In the data below, find the line that contains "typed_ret; exact I ]." and the line that contains "first [ solve [eauto 3 with vm_storable]". Copy both, plus every line between them, exactly.

======== DATA SUPPLIED

(* ===== verification/MachineInv.v ===== *)
(** * Every instruction keeps the invariant of the stack *)
From S2P Require Import Prelude BigInt BigIntOps BigIntShift BigIntLog RefInt Stack OpTable StackOps StackSafety ArithOps ArithSafe ArithSpec ArithLogic ArithCmp TupleOps TupleSpec TupleSafe MachineTypes MachineKeeps.

Section MachineInv.
Context `{RT : RefTypes} `{CK : !ContOk}.

Abbreviation any := (fun _ => True).

(** An instruction on data goes on with the code, and charges at least 10 and at most twice. *)
Definition instr_typed (i : OpcodeInstr) : Prop :=
  forall opcode bits, covers i opcode -> typed_from 10 2 (eq 0) (dispatch_instr i opcode bits).

Lemma typed_advance {n} c : typed n any (advance c).
Proof. change n with (0 + n)%nat. apply (typed_weaken n any any); [|done].
  intros st Hst. split; [done|]. split; [exact Hst|]. split; [apply spends_refl|].
  intros b. apply code_ok_skip.
Qed.

Lemma ret0_typed {n} m : typed n any m -> typed n (eq 0) (ret0 m).
Proof.
  intros Hm. rewrite <- (Nat.add_0_r n). apply (typed_seq _ _ _ any); [done|]. intros. by apply typed_ret.
Qed.

Lemma pay_typed bits m : 0 <= bits <= 24 -> typed 1 (eq 0) m ->
  typed_from 10 2 (eq 0) (_ ← consume_gas (gas_per_instr + bits * gas_per_bit); m).
Proof.
  intros Hb Hm. apply (typed_lower (gas_per_instr + bits * gas_per_bit)); [unfold gas_per_instr, gas_per_bit; lia|].
  apply typed_pay; [unfold gas_per_instr, gas_per_bit; lia|done].
Qed.
Lemma exec_typed (b : bool) tot_bits m : typed 1 any m -> typed 1 (eq 0) (if b then throw inv_opcode else _ ← advance tot_bits; ret0 m).
Proof.
  intros Hm. apply typed_if; [by apply typed_throw|]. apply (typed_bind any); [apply typed_advance|]. intros _ _. by apply ret0_typed.
Qed.

Lemma simple_typed opcode opc_bits m : 0 <= opc_bits <= 24 -> typed 1 any m -> instr_typed (mksimple opcode opc_bits m).
Proof. intros Hb Hm opc bits _. apply pay_typed; [done|]. by apply exec_typed. Qed.
Lemma arg_typed lo hi tot_bits m : 0 <= tot_bits <= 24 -> (forall args, typed 1 any (m args)) ->
  instr_typed (OpcodeInstrFixed lo hi tot_bits (fun args => ret0 (m args))).
Proof. intros Hb Hm opc bits _. apply pay_typed; [done|]. by apply exec_typed. Qed.
Lemma fixed_typed opcode opc_bits arg_bits m : 0 <= opc_bits + arg_bits <= 24 -> (forall args, typed 1 any (m args)) ->
  instr_typed (mkfixed opcode opc_bits arg_bits m).
Proof. apply arg_typed. Qed.
Lemma range_typed lo hi tot_bits arg_bits m : 0 <= tot_bits <= 24 ->
  (forall opc, u32 (Z.shiftl lo (max_opcode_bits - tot_bits)) <= opc < u32 (Z.shiftl hi (max_opcode_bits - tot_bits)) ->
    typed 1 any (m (Z.shiftr opc (max_opcode_bits - tot_bits)))) ->
  instr_typed (mkfixedrange lo hi tot_bits arg_bits m).
Proof. intros Hb Hm opc bits Hc. apply pay_typed; [done|]. apply exec_typed. by apply Hm. Qed.

(** An operation whose type is known. *)
Ltac typed_leaf :=
  first
  [ simple apply typed_check | simple apply typed_check_p | simple apply typed_tuple_gas | simple apply typed_get_stack
  | simple apply typed_pop | simple apply typed_pop_chk | simple apply typed_fetch | simple apply typed_swap
  | simple apply typed_reverse | simple apply typed_pop_many | simple apply typed_pop_many_below | simple apply typed_pop_to
  | simple apply typed_push_at | simple apply typed_pop_int | simple apply typed_pop_int_finite
  | simple apply typed_smallint; [lia|lia] | simple apply typed_pop_tuple_range | simple apply typed_maybe_tuple_range
  | simple apply typed_roll_down | simple apply typed_roll_up | simple apply typed_swap_over | simple apply typed_move_top
  | simple apply typed_push_bool | simple apply typed_undefined
  | simple eapply typed_tuple_index; eassumption | simple eapply typed_back; eassumption | simple apply typed_inner; assumption
  | simple apply typed_throw; reflexivity | simple apply typed_ret; exact I ].

(** What may be pushed. *)
Ltac storable_tac :=
  first [ solve [eauto 3 with vm_storable]
        | simple apply add_word_storable; [assumption|lia] | simple apply mul_word_storable; [assumption|lia]
        | simple apply shl_storable; [assumption|lia] | simple apply shr_storable; [assumption|lia]
        | simple apply pow2_storable; lia ].
Ltac typed_pusher :=
  first
  [ simple apply typed_push_quiet; storable_tac
  | simple apply typed_push_int; storable_tac
  | simple apply typed_push; first [assumption | apply null_ok | apply nan_ok | apply extend_index_ok; assumption]
  | simple apply typed_push_smallint; first [solve [eauto 1 with vm_storable] | unfold in_range, Half; try match goal with |- context [if ?b then _ else _] => destruct b end; lia] ].

Ltac vm_typed :=
  repeat first
  [ typed_leaf | typed_pusher
  | eapply typed_bind; [typed_leaf|intros ? ?; cbv beta in *]
  | eapply typed_charge; [simple apply typed_tuple_gas|intros ? ?]
  | apply (typed_bind any); [|intros _ _]
  | simple apply typed_if
  | match goal with |- typed_from _ _ _ (match ?x with _ => _ end) => destruct x end ].

Ltac term_head t := match t with ?f _ => term_head f | _ => t end.
Ltac op_unfold := match goal with |- typed_from _ _ _ ?m => let h := term_head m in unfold h end; cbv zeta.

(** ** Stack instructions *)

Lemma typed_blkpush {n} args : typed n any (exec_blkpush args).
Proof. op_unfold. apply (typed_bind any); [apply typed_check_p|]. intros. apply typed_repeat, typed_push_at. Qed.

Lemma typed_blkswap {n} x y : typed n any (blkswap x y).
Proof. unfold blkswap. vm_typed. Qed.

Lemma typed_depth {n} : typed n any exec_depth.
Proof.
  unfold exec_depth. eapply typed_bind; [apply typed_get_stack|]. intros s _. apply typed_push_smallint.
  pose proof (wraps_range 32 (depth s) ltac:(lia)). unfold in_range, Half. lia.
Qed.

Lemma stack_ops_typed : Forall instr_typed stack_ops.
Proof.
  unfold stack_ops.
  repeat (apply Forall_cons_2;
    [first [simple apply simple_typed; [lia|] | simple apply fixed_typed; [lia|intros ?] | simple apply range_typed; [lia|intros ? ?]];
     first [apply typed_blkpush | apply typed_depth | op_unfold; unfold blkswap; solve [vm_typed]]|]).
  apply Forall_nil.
Qed.

(** ** Arithmetic instructions *)

Ltac vm_op_range :=
  match goal with
  | |- context [s8 ?a] => pose proof (s8_range a)
  | |- context [arg_l ?a] => pose proof (arg_l_range a)
  | _ => idtac
  end.

Lemma typed_minmax {n} mode : typed n any (exec_minmax mode).
Proof.
  unfold exec_minmax. apply (typed_bind any); [apply typed_check|]. intros _ _.
  apply (typed_bind vm_int); [apply typed_pop_int|]. intros x Hx. apply (typed_bind vm_int); [apply typed_pop_int|]. intros y Hy.
  cbv zeta. unfold min_max. destruct (negb (is_valid x)), (negb (is_valid y)), (0 <? RefInt.cmp x y); vm_typed.
Qed.

Lemma typed_bitsize {n} sgnd quiet : typed n any (exec_bitsize sgnd quiet).
Proof.
  unfold exec_bitsize. apply (typed_bind any); [apply typed_check|]. intros _ _.
  apply (typed_bind vm_int); [apply typed_pop_int|]. intros x Hx. cbv zeta.
  destruct (Z.ltb_spec (bit_size_any sgnd x) bit_size_nan); [|by vm_typed].
  by apply typed_push_smallint, bit_size_range.
Qed.

Lemma typed_pushes {n} a m : (forall st, pushes_int a m st) -> typed n any m.
Proof.
  intros Hm. apply typed_intro. intros st Hst. destruct (Hm st) as (x & Hx & _ & ->).
  split; [done|]. split; [|done]. apply Forall_cons_2; [by apply ok_int|done].
Qed.
(** The opcodes of [PUSHPOW2] stop before 0x83ff. *)
Lemma typed_push_pow2 {n} opc : let sh := max_opcode_bits - 16 in
  u32 (Z.shiftl 0x8300 sh) <= opc < u32 (Z.shiftl 0x83ff sh) -> typed n any (exec_push_pow2 (Z.shiftr opc sh)).
Proof.
  change (max_opcode_bits - 16) with 8. cbv zeta.
  change (u32 (Z.shiftl 0x8300 8)) with (0x8300 * 2 ^ 8). change (u32 (Z.shiftl 0x83ff 8)) with (0x83ff * 2 ^ 8).
  intros Ho. eapply typed_pushes. intros st. apply pow2_const. unfold arg_l. change 255 with (Z.ones 8) at 1.
  rewrite Z.land_ones, Z.shiftr_div_pow2 by lia.
  pose proof (Z.div_le_lower_bound opc (2 ^ 8) 0x8300 ltac:(lia) ltac:(lia)).
  pose proof (Z.div_lt_upper_bound opc (2 ^ 8) 0x83ff ltac:(lia) ltac:(lia)).
  pose proof (Z.div_mod (opc / 2 ^ 8) (2 ^ 8) ltac:(lia)). pose proof (Z.mod_pos_bound (opc / 2 ^ 8) (2 ^ 8) ltac:(lia)). lia.
Qed.
Lemma typed_tinyint4 {n} args : typed n any (exec_push_tinyint4 args).
Proof. apply typed_push_smallint, tinyint4_range. Qed.
Lemma typed_tinyint8 {n} args : typed n any (exec_push_tinyint8 args).
Proof. apply typed_push_smallint, small_range. lia. Qed.
Lemma typed_smallint_const {n} args : typed n any (exec_push_smallint args).
Proof. apply typed_push_smallint, small_range. lia. Qed.
Lemma typed_nan {n} : typed n any exec_push_nan.
Proof. apply typed_push, nan_ok. Qed.

Lemma arith_ops_typed : Forall instr_typed arith_ops.
Proof.
  unfold arith_ops, int_const_ops, add_mul_ops, shift_logic_ops, other_arith_ops, int_cmp_ops. cbn [app].
  repeat (apply Forall_cons_2;
    [first [simple apply simple_typed; [lia|] | simple apply fixed_typed; [lia|intros ?] | simple apply range_typed; [lia|intros ? ?]];
     first [ apply typed_minmax | apply typed_bitsize | apply typed_push_pow2; assumption
           | apply typed_tinyint4 | apply typed_tinyint8 | apply typed_smallint_const | apply typed_nan
           | simple eapply typed_pushes; simple apply pow2dec_const | simple eapply typed_pushes; simple apply negpow2_const
           | op_unfold; vm_op_range; solve [vm_typed]]|]).
  apply Forall_nil.
Qed.

(** ** Tuple instructions *)

Lemma typed_index {n} k : typed n any (exec_tuple_index_common k).
Proof. op_unfold. vm_typed. Qed.

Lemma typed_untuple {n} max min k : typed (S n) any (t ← pop_tuple_range max min; do_explode_tuple t k).
Proof. eapply typed_bind; [apply typed_pop_tuple_range|]. intros t [_ Ht]. by apply typed_explode. Qed.

Lemma typed_explode_common {n} k : k <= 255 -> typed (S n) any (exec_explode_tuple_common k).
Proof.
  intros Hn. op_unfold. eapply typed_bind; [apply typed_pop_tuple_range|]. intros t [Hl Ht].
  apply (typed_charge any); [by apply typed_explode|]. intros _ _. apply typed_push_smallint. unfold in_range, Half. lia.
Qed.

Lemma typed_set_index {n} k : typed (S n) any (exec_tuple_set_index_common k).
Proof.
  op_unfold. eapply typed_bind; [apply typed_pop|]. intros x Hx. eapply typed_bind; [apply typed_pop_tuple_range|]. intros t [Hl Ht].
  cbv zeta. apply typed_if; [by apply typed_throw|]. apply (typed_charge any); [apply typed_tuple_gas|]. intros _ _.
  apply typed_push_tuple; [unfold tuple_size in *; rewrite length_insert; lia|by apply Forall_insert].
Qed.

Lemma typed_quiet_set_index {n} k : 0 <= k -> typed (S n) any (exec_tuple_quiet_set_index_common k).
Proof.
  intros Hn. op_unfold. eapply typed_bind; [apply typed_pop|]. intros x Hx. eapply typed_bind; [apply typed_maybe_tuple_range|]. intros t Ht.
  destruct (Z.leb_spec 255 k); [by apply typed_throw|].
  pose proof (extend_set_ok t k x false ltac:(lia) Hx Ht) as S. destruct (tuple_extend_set_index t k x false) as [p t'].
  cbn [snd] in S. apply (typed_charge any); [apply typed_if; [apply typed_tuple_gas|by apply typed_ret]|]. intros _ _.
  destruct t' as [t'|]; [|apply typed_push, null_ok]. destruct (S t' eq_refl). by apply typed_push_tuple; [lia|].
Qed.

Lemma typed_length {n} : typed n any exec_tuple_length.
Proof.
  op_unfold. eapply typed_bind; [apply typed_pop_tuple_range|]. intros t [Hl _]. apply typed_push_smallint. unfold in_range, Half. lia.
Qed.
Lemma typed_length_quiet {n} : typed n any exec_tuple_length_quiet.
Proof.
  op_unfold. eapply typed_bind; [apply typed_pop_chk|]. intros e He. apply typed_push_smallint. unfold in_range, Half.
  destruct (as_tuple e) as [t|] eqn:E; [|lia]. inversion He; subst; simplify_eq/=. unfold tuple_size in *. lia.
Qed.

Lemma typed_tpush {n} : typed (S n) any exec_tuple_push.
Proof.
  op_unfold. apply (typed_bind any); [apply typed_check|]. intros _ _. eapply typed_bind; [apply typed_pop|]. intros x Hx.
  eapply typed_bind; [apply typed_pop_tuple_range|]. intros t [Hl Ht]. cbv zeta. apply (typed_charge any); [apply typed_tuple_gas|]. intros _ _.
  apply typed_push_tuple; [unfold tuple_size in *; rewrite length_app; cbn; lia|]. apply Forall_app. split; [done|by apply Forall_singleton].
Qed.
Lemma typed_tpop {n} : typed (S n) any exec_tuple_pop.
Proof.
  op_unfold. eapply typed_bind; [apply typed_pop_tuple_range|]. intros t Ht. eapply typed_bind; [by eapply typed_back|]. intros x Hx.
  cbv zeta. apply (typed_charge any); [apply typed_tuple_gas|]. intros _ _. destruct Ht as [Hl Ht]. apply (typed_bind any).
  - apply typed_push_tuple; [unfold tuple_size in *; rewrite length_take; lia|by apply Forall_take].
  - intros _ _. by apply typed_push.
Qed.

Lemma typed_null_swap_many {n} cond d c : typed n any (exec_null_swap_if_many cond d c).
Proof.
  op_unfold. apply (typed_bind any); [apply typed_check|]. intros _ _. eapply typed_bind; [apply typed_pop_int_finite|]. intros x Hx.
  apply (typed_bind any); [|intros; by apply typed_push_int, vm_int_storable]. apply typed_if; [|by apply typed_ret].
  apply (typed_bind any); [apply typed_repeat, typed_push, null_ok|]. intros. apply typed_swap_over.
Qed.

(** An instruction that takes its argument from the stack. *)
Lemma typed_var {n} l max (k : Z -> VM unit) : max < 2 ^ 31 -> (forall i, 0 <= i <= max -> typed n any (k i)) ->
  typed n any (_ ← check_underflow l; n ← pop_smallint_range max 0; k n).
Proof.
  intros Hm Hk. apply (typed_bind any); [apply typed_check|]. intros _ _. eapply typed_bind; [apply typed_smallint; [lia|done]|]. done.
Qed.

Lemma typed_mktuple_var {n} : typed (S n) any exec_mktuple_var.
Proof. op_unfold. eapply typed_bind; [apply typed_smallint; lia|]. intros k Hk. by apply typed_mktuple. Qed.

Lemma tuple_ops_typed : Forall instr_typed tuple_ops.
Proof.
  unfold tuple_ops.
  repeat (apply Forall_cons_2;
    [first [simple apply simple_typed; [lia|] | simple apply fixed_typed; [lia|intros args; pose proof (arg0_range args)]];
     first [ apply typed_null_swap_many | apply typed_tpush | apply typed_tpop | apply typed_length | apply typed_length_quiet
           | apply typed_mktuple_var | apply typed_mktuple; lia | apply typed_index | apply typed_untuple
           | apply typed_explode_common; lia
           | apply typed_var; [lia|intros k Hk];
             first [apply typed_index | apply typed_untuple | apply typed_explode_common; lia | apply typed_set_index
                   | apply typed_quiet_set_index; lia | op_unfold; solve [vm_typed]]
           | apply (typed_bind any); [apply typed_check|intros _ _];
             first [apply typed_set_index | apply typed_quiet_set_index; lia]
           | op_unfold; solve [vm_typed]
           | op_unfold; op_unfold; solve [vm_typed] ]|]).
  apply Forall_nil.
Qed.

Lemma data_ops_typed : Forall instr_typed (stack_ops ++ tuple_ops ++ arith_ops).
Proof. apply Forall_app. split; [apply stack_ops_typed|]. apply Forall_app. split; [apply tuple_ops_typed|apply arith_ops_typed]. Qed.

End MachineInv.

================

#### RESULT OF THE EXERCISE:
  | simple apply typed_throw; reflexivity | simple apply typed_ret; exact I ].

(** What may be pushed. *)
Ltac storable_tac :=
  first [ solve [eauto 3 with vm_storable]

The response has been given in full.